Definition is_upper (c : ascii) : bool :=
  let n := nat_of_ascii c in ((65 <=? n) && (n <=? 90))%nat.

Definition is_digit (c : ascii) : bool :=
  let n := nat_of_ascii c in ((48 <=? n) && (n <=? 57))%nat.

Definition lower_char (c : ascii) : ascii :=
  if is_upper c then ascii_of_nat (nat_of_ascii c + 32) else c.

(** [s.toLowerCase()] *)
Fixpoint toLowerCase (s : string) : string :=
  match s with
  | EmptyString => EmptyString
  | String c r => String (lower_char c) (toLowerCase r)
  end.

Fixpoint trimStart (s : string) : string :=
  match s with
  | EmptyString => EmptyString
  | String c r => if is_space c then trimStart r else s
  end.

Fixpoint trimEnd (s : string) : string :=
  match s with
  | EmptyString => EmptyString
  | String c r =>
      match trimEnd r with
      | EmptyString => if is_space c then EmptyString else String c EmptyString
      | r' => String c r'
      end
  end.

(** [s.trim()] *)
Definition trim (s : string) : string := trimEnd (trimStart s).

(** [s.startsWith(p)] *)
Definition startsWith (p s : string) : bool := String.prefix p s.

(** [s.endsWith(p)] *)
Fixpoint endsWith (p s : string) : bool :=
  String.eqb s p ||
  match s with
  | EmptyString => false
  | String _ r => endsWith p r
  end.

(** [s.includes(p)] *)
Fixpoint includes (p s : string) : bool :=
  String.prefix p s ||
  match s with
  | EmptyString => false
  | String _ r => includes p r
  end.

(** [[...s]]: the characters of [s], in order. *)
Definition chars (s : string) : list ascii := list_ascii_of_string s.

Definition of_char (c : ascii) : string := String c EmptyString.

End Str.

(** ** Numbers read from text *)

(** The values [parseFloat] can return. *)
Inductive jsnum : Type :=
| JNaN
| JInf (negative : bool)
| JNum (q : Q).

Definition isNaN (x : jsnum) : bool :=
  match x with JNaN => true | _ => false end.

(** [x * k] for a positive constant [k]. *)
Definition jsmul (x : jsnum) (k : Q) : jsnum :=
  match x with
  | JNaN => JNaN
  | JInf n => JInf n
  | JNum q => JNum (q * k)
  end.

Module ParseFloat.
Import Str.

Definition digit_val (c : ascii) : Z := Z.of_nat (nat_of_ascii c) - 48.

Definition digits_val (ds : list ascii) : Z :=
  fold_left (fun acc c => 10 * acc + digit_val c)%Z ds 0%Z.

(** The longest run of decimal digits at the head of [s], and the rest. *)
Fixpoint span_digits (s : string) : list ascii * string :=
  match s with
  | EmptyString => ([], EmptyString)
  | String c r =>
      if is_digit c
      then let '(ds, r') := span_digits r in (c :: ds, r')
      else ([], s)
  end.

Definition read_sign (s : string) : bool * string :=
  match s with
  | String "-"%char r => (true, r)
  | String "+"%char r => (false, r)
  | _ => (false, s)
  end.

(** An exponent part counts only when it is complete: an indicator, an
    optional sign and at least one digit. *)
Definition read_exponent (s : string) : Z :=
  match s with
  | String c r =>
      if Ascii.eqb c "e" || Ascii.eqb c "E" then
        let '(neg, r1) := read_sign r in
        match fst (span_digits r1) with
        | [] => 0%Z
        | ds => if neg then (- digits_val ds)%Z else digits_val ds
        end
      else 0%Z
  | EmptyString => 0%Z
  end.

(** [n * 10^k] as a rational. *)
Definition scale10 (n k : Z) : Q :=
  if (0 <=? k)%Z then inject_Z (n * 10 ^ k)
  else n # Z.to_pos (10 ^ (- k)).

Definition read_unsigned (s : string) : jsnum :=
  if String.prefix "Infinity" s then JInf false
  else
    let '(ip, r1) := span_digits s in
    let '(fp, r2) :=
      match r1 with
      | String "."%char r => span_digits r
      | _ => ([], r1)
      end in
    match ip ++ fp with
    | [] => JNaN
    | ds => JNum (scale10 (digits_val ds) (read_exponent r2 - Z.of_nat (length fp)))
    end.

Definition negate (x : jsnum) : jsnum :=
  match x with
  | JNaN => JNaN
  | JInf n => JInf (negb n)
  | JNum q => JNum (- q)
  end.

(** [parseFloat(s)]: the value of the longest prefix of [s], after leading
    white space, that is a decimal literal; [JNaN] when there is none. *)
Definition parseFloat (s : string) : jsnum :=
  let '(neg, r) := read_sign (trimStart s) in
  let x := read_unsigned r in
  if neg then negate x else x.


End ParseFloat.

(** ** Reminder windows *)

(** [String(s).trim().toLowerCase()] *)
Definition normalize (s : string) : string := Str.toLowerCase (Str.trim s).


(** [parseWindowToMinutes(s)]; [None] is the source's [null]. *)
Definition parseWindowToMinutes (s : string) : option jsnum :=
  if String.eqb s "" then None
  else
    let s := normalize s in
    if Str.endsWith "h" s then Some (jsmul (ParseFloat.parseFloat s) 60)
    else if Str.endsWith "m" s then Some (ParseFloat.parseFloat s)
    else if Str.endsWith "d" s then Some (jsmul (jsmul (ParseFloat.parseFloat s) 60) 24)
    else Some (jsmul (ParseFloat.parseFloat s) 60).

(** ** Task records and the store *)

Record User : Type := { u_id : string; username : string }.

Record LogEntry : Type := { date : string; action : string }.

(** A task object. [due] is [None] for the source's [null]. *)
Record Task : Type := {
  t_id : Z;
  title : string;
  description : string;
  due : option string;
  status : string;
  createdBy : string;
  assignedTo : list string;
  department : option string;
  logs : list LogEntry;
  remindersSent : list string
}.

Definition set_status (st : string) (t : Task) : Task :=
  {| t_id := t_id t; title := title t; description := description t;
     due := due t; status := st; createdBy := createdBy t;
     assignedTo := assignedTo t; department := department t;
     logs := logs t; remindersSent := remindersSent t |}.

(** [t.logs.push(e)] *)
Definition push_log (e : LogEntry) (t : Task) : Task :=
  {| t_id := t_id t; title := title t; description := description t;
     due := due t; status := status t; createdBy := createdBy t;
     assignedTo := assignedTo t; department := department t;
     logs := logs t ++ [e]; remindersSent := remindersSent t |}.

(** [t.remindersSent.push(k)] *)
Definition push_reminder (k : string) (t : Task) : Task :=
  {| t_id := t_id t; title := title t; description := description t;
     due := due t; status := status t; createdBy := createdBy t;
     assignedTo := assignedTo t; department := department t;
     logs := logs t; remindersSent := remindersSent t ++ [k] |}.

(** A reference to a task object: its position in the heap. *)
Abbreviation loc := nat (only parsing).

--

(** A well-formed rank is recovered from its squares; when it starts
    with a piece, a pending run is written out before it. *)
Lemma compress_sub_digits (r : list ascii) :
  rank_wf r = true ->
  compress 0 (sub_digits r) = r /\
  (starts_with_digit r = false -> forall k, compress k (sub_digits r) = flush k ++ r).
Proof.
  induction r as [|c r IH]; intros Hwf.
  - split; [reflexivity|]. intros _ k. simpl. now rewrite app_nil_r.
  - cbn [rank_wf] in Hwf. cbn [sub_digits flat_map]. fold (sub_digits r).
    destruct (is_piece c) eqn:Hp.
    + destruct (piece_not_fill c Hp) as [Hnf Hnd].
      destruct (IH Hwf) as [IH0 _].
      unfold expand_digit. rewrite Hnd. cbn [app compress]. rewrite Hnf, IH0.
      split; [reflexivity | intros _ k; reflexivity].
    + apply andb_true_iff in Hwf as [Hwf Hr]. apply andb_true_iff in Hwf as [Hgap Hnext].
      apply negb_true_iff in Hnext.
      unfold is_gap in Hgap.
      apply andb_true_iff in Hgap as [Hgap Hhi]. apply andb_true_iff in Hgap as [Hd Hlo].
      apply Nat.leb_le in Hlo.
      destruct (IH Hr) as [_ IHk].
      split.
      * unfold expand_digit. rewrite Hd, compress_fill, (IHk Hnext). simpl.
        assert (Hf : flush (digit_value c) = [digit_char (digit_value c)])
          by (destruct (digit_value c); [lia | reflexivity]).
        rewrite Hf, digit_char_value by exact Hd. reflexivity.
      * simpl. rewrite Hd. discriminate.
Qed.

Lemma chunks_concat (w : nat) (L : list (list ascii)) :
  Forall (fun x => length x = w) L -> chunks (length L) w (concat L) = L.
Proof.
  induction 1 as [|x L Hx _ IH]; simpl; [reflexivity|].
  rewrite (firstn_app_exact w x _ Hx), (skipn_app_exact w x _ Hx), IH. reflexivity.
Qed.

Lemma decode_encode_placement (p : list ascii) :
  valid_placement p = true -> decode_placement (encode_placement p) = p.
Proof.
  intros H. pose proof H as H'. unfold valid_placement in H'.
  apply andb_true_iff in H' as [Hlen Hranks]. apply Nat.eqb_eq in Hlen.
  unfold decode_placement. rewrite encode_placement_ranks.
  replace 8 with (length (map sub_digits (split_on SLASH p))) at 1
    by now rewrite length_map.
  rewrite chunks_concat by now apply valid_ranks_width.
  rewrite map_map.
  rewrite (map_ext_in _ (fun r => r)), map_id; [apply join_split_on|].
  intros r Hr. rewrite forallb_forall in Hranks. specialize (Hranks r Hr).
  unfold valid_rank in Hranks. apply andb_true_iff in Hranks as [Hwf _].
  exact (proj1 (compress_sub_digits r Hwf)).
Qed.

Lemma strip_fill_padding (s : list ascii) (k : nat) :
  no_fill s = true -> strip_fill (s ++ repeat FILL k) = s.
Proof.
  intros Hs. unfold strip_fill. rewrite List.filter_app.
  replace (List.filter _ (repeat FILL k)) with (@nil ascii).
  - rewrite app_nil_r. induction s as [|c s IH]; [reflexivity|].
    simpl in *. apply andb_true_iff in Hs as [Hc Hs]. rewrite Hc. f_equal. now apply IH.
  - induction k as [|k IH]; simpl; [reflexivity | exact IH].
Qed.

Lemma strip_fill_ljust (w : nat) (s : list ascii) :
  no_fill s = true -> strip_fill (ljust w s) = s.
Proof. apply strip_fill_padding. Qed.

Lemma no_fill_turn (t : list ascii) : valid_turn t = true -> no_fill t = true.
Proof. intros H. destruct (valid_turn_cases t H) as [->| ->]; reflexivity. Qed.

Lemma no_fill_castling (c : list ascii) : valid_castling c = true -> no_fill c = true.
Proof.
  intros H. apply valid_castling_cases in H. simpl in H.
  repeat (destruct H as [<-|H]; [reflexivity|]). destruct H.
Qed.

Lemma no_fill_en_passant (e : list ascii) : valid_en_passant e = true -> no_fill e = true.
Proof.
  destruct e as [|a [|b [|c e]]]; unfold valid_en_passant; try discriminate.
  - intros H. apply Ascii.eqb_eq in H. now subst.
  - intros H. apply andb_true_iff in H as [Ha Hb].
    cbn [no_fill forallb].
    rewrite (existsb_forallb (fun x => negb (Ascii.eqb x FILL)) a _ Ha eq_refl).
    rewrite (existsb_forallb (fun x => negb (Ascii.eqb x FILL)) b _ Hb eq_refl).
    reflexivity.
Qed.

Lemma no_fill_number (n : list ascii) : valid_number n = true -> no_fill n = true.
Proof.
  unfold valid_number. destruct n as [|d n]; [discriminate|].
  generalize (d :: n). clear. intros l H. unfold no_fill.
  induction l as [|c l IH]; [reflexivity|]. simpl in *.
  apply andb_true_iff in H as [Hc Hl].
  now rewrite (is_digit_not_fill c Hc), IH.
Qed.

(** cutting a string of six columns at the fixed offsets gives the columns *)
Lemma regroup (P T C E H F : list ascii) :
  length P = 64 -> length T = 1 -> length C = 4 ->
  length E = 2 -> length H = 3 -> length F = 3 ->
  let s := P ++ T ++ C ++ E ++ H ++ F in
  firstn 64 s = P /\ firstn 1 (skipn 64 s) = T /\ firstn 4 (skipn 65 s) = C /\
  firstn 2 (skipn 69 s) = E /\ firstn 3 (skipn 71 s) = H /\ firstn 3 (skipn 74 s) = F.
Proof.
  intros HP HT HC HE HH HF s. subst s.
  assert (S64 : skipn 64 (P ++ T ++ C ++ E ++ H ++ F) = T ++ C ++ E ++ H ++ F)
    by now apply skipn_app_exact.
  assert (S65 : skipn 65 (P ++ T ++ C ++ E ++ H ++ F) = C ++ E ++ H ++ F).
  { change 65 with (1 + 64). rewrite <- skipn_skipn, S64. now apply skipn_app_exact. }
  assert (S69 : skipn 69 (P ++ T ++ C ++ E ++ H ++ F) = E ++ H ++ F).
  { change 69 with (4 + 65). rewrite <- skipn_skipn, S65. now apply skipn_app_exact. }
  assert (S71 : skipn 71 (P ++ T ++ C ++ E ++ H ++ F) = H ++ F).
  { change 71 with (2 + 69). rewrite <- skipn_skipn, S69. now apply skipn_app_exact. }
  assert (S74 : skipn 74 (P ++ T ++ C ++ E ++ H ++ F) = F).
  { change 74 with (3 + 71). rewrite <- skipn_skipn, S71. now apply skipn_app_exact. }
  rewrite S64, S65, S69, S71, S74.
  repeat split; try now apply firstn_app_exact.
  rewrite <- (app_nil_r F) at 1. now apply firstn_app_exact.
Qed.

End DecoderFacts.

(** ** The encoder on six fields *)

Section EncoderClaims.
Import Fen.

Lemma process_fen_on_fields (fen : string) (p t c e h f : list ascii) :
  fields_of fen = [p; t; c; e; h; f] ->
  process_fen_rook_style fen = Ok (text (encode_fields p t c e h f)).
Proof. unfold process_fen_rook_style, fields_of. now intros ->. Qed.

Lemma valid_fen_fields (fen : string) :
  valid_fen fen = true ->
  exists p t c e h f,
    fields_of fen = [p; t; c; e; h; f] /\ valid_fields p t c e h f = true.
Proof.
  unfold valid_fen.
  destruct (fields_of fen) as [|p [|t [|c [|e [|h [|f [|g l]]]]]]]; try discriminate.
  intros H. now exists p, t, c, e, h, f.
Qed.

**PROMPT:**
Starting at the line that has "then let '(ds, r')" and ending at the line that has "(** An exponent", please write out the lines above exactly, leaving out all others.

**EXPECTED ANSWER:**
      then let '(ds, r') := span_digits r in (c :: ds, r')
      else ([], s)
  end.

Definition read_sign (s : string) : bool * string :=
  match s with
  | String "-"%char r => (true, r)
  | String "+"%char r => (false, r)
  | _ => (false, s)
  end.

(** An exponent part counts only when it is complete: an indicator, an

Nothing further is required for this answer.